Man exonerated after 27 years in Minnesota prison when key witness admits she committed the murder

“Twenty-seven years of missed birthdays, missed milestones,” Bryan Hooper Sr.’s daughter said after his release. Witness Chalaka Young admits she actually killed the victim.
Bryan Hooper Sr. is finally free. After spending 27 years behind bars for a crime he didn’t commit, the Minnesota father walked out of prison on September 4 into the arms of his children and with his name finally cleared.
Hooper was convicted in 1998 of the murder of 77-year-old Ann Prazniak, whose body was discovered in her Minneapolis apartment, hidden inside a cardboard box wrapped in Christmas lights. At the time, prosecutors leaned heavily on the testimony of Chalaka Young, who claimed Hooper committed the killing and forced her to help cover it up. That testimony, which was later echoed by four other incentivized witnesses, sealed Hooper’s fate.
But it was all a lie.
Over the years, the four other witness testimonies were believed to have been incentivized and retracted from the case. Most recently, while serving time on unrelated charges, Young confessed that she killed Prazniak, not Hooper. Her conscience, she said, finally demanded that she “take responsibility for two innocent lives that I have destroyed.”
In a letter to prosecutors, she wrote, “I am not okay any longer with an innocent man sitting in prison for a crime he did not commit. Soul [sic] purpose here is not to make any excuse but to take responsibility for two innocent lives that I have destroyed and… to make true amends for once in my life,” per NBC News.
Her admission set into motion the chain of events that restored Hooper’s freedom. After repeating her confession to investigators and family, Prazniak’s murder, which was once thought solved, was placed back in the hands of Minneapolis police for further investigation.
“The court finds that Mr Hooper’s conviction was tainted by false evidence and that without this false testimony, the jury might have reached a different conclusion,” a judge wrote in a statement.
Hennepin County Attorney Mary Moriarty acknowledged what Hooper’s family had always maintained: “Today, the courts have affirmed what Bryan Hooper, his family, his loved ones, and his advocates have always known: Mr. Hooper is an innocent man.”
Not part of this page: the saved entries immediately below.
(* ===== verification/Queries.v ===== *)
(** * Read-side queries

    Models src/src/queries.rs: the seven named queries over a verified log.
    The text of an error is not modelled. *)

From S2P Require Export Replay.

Module QueryError.
Inductive t :=
  | LogInvalid (reason : option ReasonCode.t)
  | NotFound (id : RecordId)
  | NotAccepted (id : RecordId)
  | KindMismatch (id : RecordId) (expected : string).
End QueryError.

(** ** Answers *)

Record Node := mk_Node {
  nd_id : string;
  nd_kind : string;
  nd_standing : string;
  nd_tainted : bool;
  nd_retracted : bool;
  nd_artifacts : list ArtifactRef;
  nd_requirements : list string;
}.

Record DescentStep := mk_DescentStep { ds_node : Node; ds_via : string }.
Record DescentReport := mk_DescentReport { dr_target : Node; dr_line : list DescentStep }.
Record DescendantsReport := mk_DescendantsReport {
  de_target : Node;
  de_descendants : list Node;
}.
Record SiblingsReport := mk_SiblingsReport { sb_target : Node; sb_siblings : list Node }.
Record FrontierEntry := mk_FrontierEntry { fe_node : Node; fe_reason : string }.
Record FrontierReport := mk_FrontierReport { fr_frontier : list FrontierEntry }.
Record StandingReport := mk_StandingReport { sr_node : Node; sr_restorations : list string }.
Record EvidenceEntry := mk_EvidenceEntry {
  ee_node : Node;
  ee_criterion : string;
  ee_outcome : string;
}.
Record SelectionEvidence := mk_SelectionEvidence {
  se_selection : Node;
  se_evidence : list EvidenceEntry;
}.
Record EvidenceReport := mk_EvidenceReport {
  er_target : Node;
  er_rests_on : list SelectionEvidence;
}.
Record SelectedEntry := mk_SelectedEntry {
  st_selection : Node;
  st_chosen : list Node;
  st_evidence : list EvidenceEntry;
}.
Record SelectedReport := mk_SelectedReport {
  sd_objective : string;
  sd_selections : list SelectedEntry;
}.

(** ** parse_hex *)

(** A digit of [u8::from_str_radix(_, 16)]. *)
Definition radix16 (b : byte) : option N :=
  let n := code b in
  if (48 <=? n)%N && (n <=? 57)%N then Some (n - 48)%N
  else if (97 <=? n)%N && (n <=? 102)%N then Some (n - 87)%N
  else if (65 <=? n)%N && (n <=? 70)%N then Some (n - 55)%N
  else None.

(** Two characters; a leading plus sign is allowed. *)
Definition byte_from_radix16 (a b : byte) : option byte :=
  lo ← radix16 b;
  hi ← (if code a =? 43 then Some 0 else radix16 a)%N;
  Byte.of_N (hi * 16 + lo)%N.

Fixpoint parse_hex_pairs (l : bytes) : bytes :=
  match l with
  | a :: b :: k => default x00 (byte_from_radix16 a b) :: parse_hex_pairs k
  | _ => []
  end.

(** [parse_hex]; the slice of a string shorter than 64 bytes would panic, of
    a longer one the rest is ignored. *)
Definition parse_hex (hex : string) : option RecordId :=
  let l := String.list_byte_of_string hex in
  if length l <? 64 then None else hash_of_bytes (parse_hex_pairs (take 64 l)).

(** ** The context of the queries *)

Record Queries := mk_Queries {
  q_records : list record;
  q_verdict : LogVerdict;
  q_state : State;
  q_by_id : gmap RecordId nat;
}.

(** The index: of two records with one id the later wins. *)
Fixpoint index_ids (pos : nat) (records : list record) (m : gmap RecordId nat)
    : gmap RecordId nat :=
  match records with
  | [] => m
  | r :: records => index_ids (S pos) records (<[rec_id r := pos]> m)
  end.

Section queries.
Context `{Primitives, Serde, HashOrder}.

(** [Queries::new]. *)
Definition new_queries (records : list record) (rules : VerifierRules) : QueryError.t + Queries :=
  let verdict := verify_log records rules None in
  if negb (lv_result verdict =? VerdictResult.Accept)
  then Err (QueryError.LogInvalid (lv_reason verdict)) else
  s ← ok_or (build_state_unchecked records) (QueryError.LogInvalid None);
  Ok (mk_Queries records verdict s (index_ids 0 records ∅)).

Section helpers.
Context (q : Queries).

(** [get]: an indexed position is within the records. *)
Definition q_get (id : RecordId) : QueryError.t + record :=
  idx ← ok_or (q_by_id q !! id) (QueryError.NotFound id);
  ok_or (q_records q !! idx) (QueryError.NotFound id).

Definition get_accepted (id : RecordId) : QueryError.t + record :=
  rec ← q_get id;
  if negb (id ∈? accepted_records (q_state q)) then Err (QueryError.NotAccepted id) else Ok rec.

Definition node_standing (rec : record) : string :=
  match rec_kind rec with
  | Kind.Candidate =>
      if rec_id rec ∈? compromised (lv_standing (q_verdict q)) then "compromised" else "sound"
  | Kind.Selection =>
      if rec_id rec ∈? unsound (lv_standing (q_verdict q)) then "unsound" else "sound"
  | _ => "n/a"
  end.

(** The artifacts and requirements a record binds. *)
Definition node_bindings (rec : record) : list ArtifactRef * list string :=
  match rec_kind rec with
  | Kind.Candidate =>
      (default [] ((decode (rec_data rec) : option CandidateData) ≫= cd_artifacts), [])
  | Kind.Result =>
      (default [] ((decode (rec_data rec) : option ResultData) ≫= rt_artifacts), [])
  | Kind.Evaluation =>
      match (decode (rec_data rec) : option EvaluationDataV2) with
      | Some e => (e2_evidence e, hex_encode <$> e2_requirements e)
      | None => ([], [])
      end
  | _ => ([], [])
  end.

Definition node (rec : record) : Node :=
  mk_Node (hex_encode (rec_id rec)) (Kind.name (rec_kind rec)) (node_standing rec)
    (rec_id rec ∈? lv_tainted_records (q_verdict q))
    (rec_id rec ∈? lv_retracted_records (q_verdict q))
    (node_bindings rec).1 (node_bindings rec).2.

Definition candidate_data (rec : record) : QueryError.t + CandidateData :=
  if negb (rec_kind rec =? Kind.Candidate)
  then Err (QueryError.KindMismatch (rec_id rec) "Candidate")
  else ok_or (decode (rec_data rec)) (QueryError.NotFound (rec_id rec)).

(** The targets of the [Cause] refs, ascending. *)
Definition sorted_causes (rec : record) : list RecordId :=
  sort_by cmp (ref_target <$> cause_refs rec).

Definition is_kind_candidate (id : RecordId) : bool :=
  match q_get id with Ok t => rec_kind t =? Kind.Candidate | Err _ => false end.

(** [back_edges]. *)
Definition back_edges (rec : record) (data : CandidateData) : list (RecordId * string) :=
  match cd_basis data with
  | CandidateBasis.Root => []
  | CandidateBasis.Continuation =>
      ((λ a, (a, "continuation-anchor")) <$> sorted_causes rec)
      ++ match cd_parent data with Some p => [(p, "parent")] | None => [] end
  | CandidateBasis.Derivation =>
      (λ c, (c, "derivation")) <$> filter (λ c, is_kind_candidate c = true) (sorted_causes rec)
  end.

(** [selection_evidence]. *)
Definition selection_evidence (rec : record) : list EvidenceEntry :=
  omap (λ rf,
    target ← ok (q_get (ref_target rf));
    if negb (rec_kind target =? Kind.Evaluation) then None else
    summary ← evaluation_summary (rec_schema target) (rec_data target);
    Some (mk_EvidenceEntry (node target) summary.1.2 summary.2))
    (filter (λ rf, is_type RefType.Use rf = true) (rec_refs rec)).

(** ** The named set *)

(** The breadth-first walk of q1; [fuel] bounds the ids taken from the
    queue. *)
Fixpoint descent_loop (fuel : nat) (queue : list (RecordId * string)) (seen : gset RecordId)
    (line : list DescentStep) : QueryError.t + list DescentStep :=
  match fuel with
  | O => Ok line
  | S fuel =>
      match queue with
      | [] => Ok line
      | (id, via) :: queue =>
          if id ∈? seen then descent_loop fuel queue seen line else
          let seen := {[id]} ∪ seen in
          anc ← q_get id;
          let line := line ++ [mk_DescentStep (node anc) via] in
          if rec_kind anc =? Kind.Candidate then
            ad ← candidate_data anc;
            descent_loop fuel (queue ++ back_edges anc ad) seen line
          else descent_loop fuel queue seen line
      end
  end.

(** Every record is expanded at most once, and has at most one more edge than
    refs. *)
Definition descent_fuel : nat := S (sum_list_with (λ r, S (length (rec_refs r))) (q_records q)).

(** q1, [descent]. *)
Definition descent (candidate : RecordId) : QueryError.t + DescentReport :=
  rec ← get_accepted candidate;
  data ← candidate_data rec;
  line ← descent_loop descent_fuel (back_edges rec data) {[candidate]} [];
  Ok (mk_DescentReport (node rec) line).

Definition is_accepted_kind (k : Kind.t) (rec : record) : bool :=
  (rec_kind rec =? k) && (rec_id rec ∈? accepted_records (q_state q)).

(** The loop of q2. *)
Fixpoint descendants_loop (id : RecordId) (records : list record) : QueryError.t + list Node :=
  match records with
  | [] => Ok []
  | rec :: records =>
      if negb (rec_kind rec =? Kind.Candidate) || (rec_id rec =? id)
         || negb (rec_id rec ∈? accepted_records (q_state q))
      then descendants_loop id records else
      d ← descent (rec_id rec);
      rest ← descendants_loop id records;
      Ok (if existsb (λ s, nd_id (ds_node s) =? hex_encode id) (dr_line d)
          then node rec :: rest else rest)
  end.

(** q2, [descendants]. *)
Definition descendants (id : RecordId) : QueryError.t + DescendantsReport :=
  target_rec ← get_accepted id;
  l ← descendants_loop id (q_records q);
  Ok (mk_DescendantsReport (node target_rec) l).

Definition cause_set (r : record) : gset RecordId := list_to_set (ref_target <$> cause_refs r).

(** [same_generation]. *)
Definition same_generation (own_causes : gset RecordId) (data od : CandidateData) (other : record)
    : bool :=
  match cd_basis data, cd_basis od with
  | CandidateBasis.Continuation, CandidateBasis.Continuation
  | CandidateBasis.Derivation, CandidateBasis.Derivation => cause_set other =? own_causes
  | _, _ => false
  end.

(** q3, [siblings]. *)
Definition siblings (candidate : RecordId) : QueryError.t + SiblingsReport :=
  rec ← get_accepted candidate;
  data ← candidate_data rec;
  let own_causes := cause_set rec in
  let l := filter (λ other,
    is_accepted_kind Kind.Candidate other && negb (rec_id other =? candidate)
    && match candidate_data other with
       | Ok od => same_generation own_causes data od other
       | Err _ => false
       end = true) (q_records q) in
  Ok (mk_SiblingsReport (node rec) (node <$> l)).

(** The three sets of q4. *)
Definition considered_ids : gset RecordId :=
  fold_left (λ acc rec, if is_accepted_kind Kind.Selection rec then
      match (decode (rec_data rec) : option SelectionData) with
      | Some sd => list_to_set (sl_considered sd) ∪ acc
      | None => acc
      end else acc) (q_records q) ∅.
Definition chosen_ids : gset RecordId :=
  fold_left (λ acc rec, if is_accepted_kind Kind.Selection rec then
      match (decode (rec_data rec) : option SelectionData) with
      | Some sd =>
          match sl_outcome sd with
          | SelectionOutcome.Selected candidates => list_to_set candidates ∪ acc
          | _ => acc
          end
      | None => acc
      end else acc) (q_records q) ∅.
Definition continued_ids : gset RecordId :=
  fold_left (λ acc rec, if is_accepted_kind Kind.Candidate rec then
      match (decode (rec_data rec) : option CandidateData) with
      | Some cd =>
          match cd_basis cd, cd_parent cd with
          | CandidateBasis.Continuation, Some p => {[p]} ∪ acc
          | _, _ => acc
          end
      | None => acc
      end else acc) (q_records q) ∅.

(** Why a candidate is on the frontier. *)
Definition frontier_reason (rec : record) : option string :=
  if negb (rec_id rec ∈? considered_ids) then Some "unconsidered"
  else if (rec_id rec ∈? chosen_ids) && negb (rec_id rec ∈? continued_ids)
  then Some "selected-no-continuation" else None.

(** q4, [frontier]. *)
Definition frontier : FrontierReport :=
  mk_FrontierReport (omap (λ rec,
    if is_accepted_kind Kind.Candidate rec then mk_FrontierEntry (node rec) <$> frontier_reason rec
    else None) (q_records q)).

(** q5, [standing]. *)
Definition query_standing (id : RecordId) : QueryError.t + StandingReport :=
  rec ← get_accepted id;
  Ok (mk_StandingReport (node rec)
    (match restorations (lv_standing (q_verdict q)) !! id with
     | Some set => hex_encode <$> btree_members set
     | None => []
     end)).

(** The loop of q6 over the line of descent. *)
Fixpoint evidence_line (line : list DescentStep) : QueryError.t + list SelectionEvidence :=
  match line with
  | [] => Ok []
  | step :: line =>
      if nd_kind (ds_node step) =? "Selection" then
        sel ← q_get (default zero_hash (parse_hex (nd_id (ds_node step))));
        rest ← evidence_line line;
        Ok (mk_SelectionEvidence (ds_node step) (selection_evidence sel) :: rest)
      else evidence_line line
  end.

(** q6, [evidence]. *)
Definition evidence (id : RecordId) : QueryError.t + EvidenceReport :=
  rec ← get_accepted id;
  l ← match rec_kind rec with
      | Kind.Selection => Ok [mk_SelectionEvidence (node rec) (selection_evidence rec)]
      | Kind.Candidate => d ← descent id; evidence_line (dr_line d)
      | _ => Err (QueryError.KindMismatch id "Candidate or Selection")
      end;
  Ok (mk_EvidenceReport (node rec) l).

(** q7, [selected]. *)
Definition selected (objective : string) : SelectedReport :=
  mk_SelectedReport objective (omap (λ rec,
    if negb (is_accepted_kind Kind.Selection rec) then None else
    sd ← (decode (rec_data rec) : option SelectionData);
    if negb (sl_objective sd =? objective) then None else
    match sl_outcome sd with
    | SelectionOutcome.Selected candidates =>
        Some (mk_SelectedEntry (node rec) (node <$> omap (λ c, ok (q_get c)) candidates)
                (selection_evidence rec))
    | _ => None
    end) (q_records q)).
End helpers.
End queries.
We are relieved that Mr. Hooper can finally return home to his family after 27 years, and I want to again apologize to him and his family for our office’s role in that injustice,” she added, per NBC News.
For Hooper’s daughter, Bri’ana, the moment was bittersweet. “Twenty-seven years of missed birthdays, missed milestones, holidays. Twenty-seven years of lost opportunity,” she said at a press conference. “And that time that we can’t get back. But today we don’t have to lose, we don’t.”